Search the records for "Pymem" and copy each line that holds it.

--- Study material Enclosed Below ---

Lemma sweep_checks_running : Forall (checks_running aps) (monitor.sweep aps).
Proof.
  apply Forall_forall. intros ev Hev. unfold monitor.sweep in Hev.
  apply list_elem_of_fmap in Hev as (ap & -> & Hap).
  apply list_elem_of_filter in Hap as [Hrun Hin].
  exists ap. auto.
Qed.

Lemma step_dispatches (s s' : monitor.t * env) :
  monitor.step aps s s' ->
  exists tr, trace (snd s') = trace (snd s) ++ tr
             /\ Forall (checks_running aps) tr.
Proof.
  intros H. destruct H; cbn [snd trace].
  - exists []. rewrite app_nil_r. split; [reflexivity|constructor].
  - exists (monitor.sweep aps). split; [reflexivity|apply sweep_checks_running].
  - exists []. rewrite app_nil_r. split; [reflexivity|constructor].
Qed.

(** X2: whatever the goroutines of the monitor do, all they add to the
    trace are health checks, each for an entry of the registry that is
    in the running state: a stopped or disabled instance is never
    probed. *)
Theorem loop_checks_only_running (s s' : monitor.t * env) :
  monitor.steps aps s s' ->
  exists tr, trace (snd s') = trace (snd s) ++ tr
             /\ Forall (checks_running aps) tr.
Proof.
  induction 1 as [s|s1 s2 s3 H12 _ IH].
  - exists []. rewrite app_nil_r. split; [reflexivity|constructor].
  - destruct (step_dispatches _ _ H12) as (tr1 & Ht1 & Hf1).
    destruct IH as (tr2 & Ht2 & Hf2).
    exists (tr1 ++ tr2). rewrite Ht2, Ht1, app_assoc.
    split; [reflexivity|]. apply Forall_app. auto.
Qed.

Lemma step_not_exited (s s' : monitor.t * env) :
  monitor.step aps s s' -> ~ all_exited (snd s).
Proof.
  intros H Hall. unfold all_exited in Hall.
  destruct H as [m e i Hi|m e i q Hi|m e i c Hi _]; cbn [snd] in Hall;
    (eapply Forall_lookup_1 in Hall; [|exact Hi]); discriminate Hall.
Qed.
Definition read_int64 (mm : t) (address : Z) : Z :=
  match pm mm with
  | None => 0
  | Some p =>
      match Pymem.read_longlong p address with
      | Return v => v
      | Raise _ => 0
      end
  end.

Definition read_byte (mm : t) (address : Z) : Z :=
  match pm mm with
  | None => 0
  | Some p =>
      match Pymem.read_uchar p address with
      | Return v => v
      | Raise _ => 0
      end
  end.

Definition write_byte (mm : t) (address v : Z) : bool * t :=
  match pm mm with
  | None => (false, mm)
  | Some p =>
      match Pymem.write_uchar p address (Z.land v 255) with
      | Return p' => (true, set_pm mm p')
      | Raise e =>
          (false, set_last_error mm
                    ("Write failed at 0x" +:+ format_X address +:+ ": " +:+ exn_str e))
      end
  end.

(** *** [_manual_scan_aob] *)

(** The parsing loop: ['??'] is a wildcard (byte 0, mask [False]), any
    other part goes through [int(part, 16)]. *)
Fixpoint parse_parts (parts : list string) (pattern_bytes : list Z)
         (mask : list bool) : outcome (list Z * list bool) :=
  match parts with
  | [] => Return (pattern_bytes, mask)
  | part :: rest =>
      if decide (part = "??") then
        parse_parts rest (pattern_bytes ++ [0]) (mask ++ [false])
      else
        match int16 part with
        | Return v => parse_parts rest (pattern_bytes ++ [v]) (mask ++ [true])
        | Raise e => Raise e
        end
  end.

--- End of Enclosed Study material ---

> **Worked solution**:
      match Pymem.read_longlong p address with
      match Pymem.read_uchar p address with
      match Pymem.write_uchar p address (Z.land v 255) with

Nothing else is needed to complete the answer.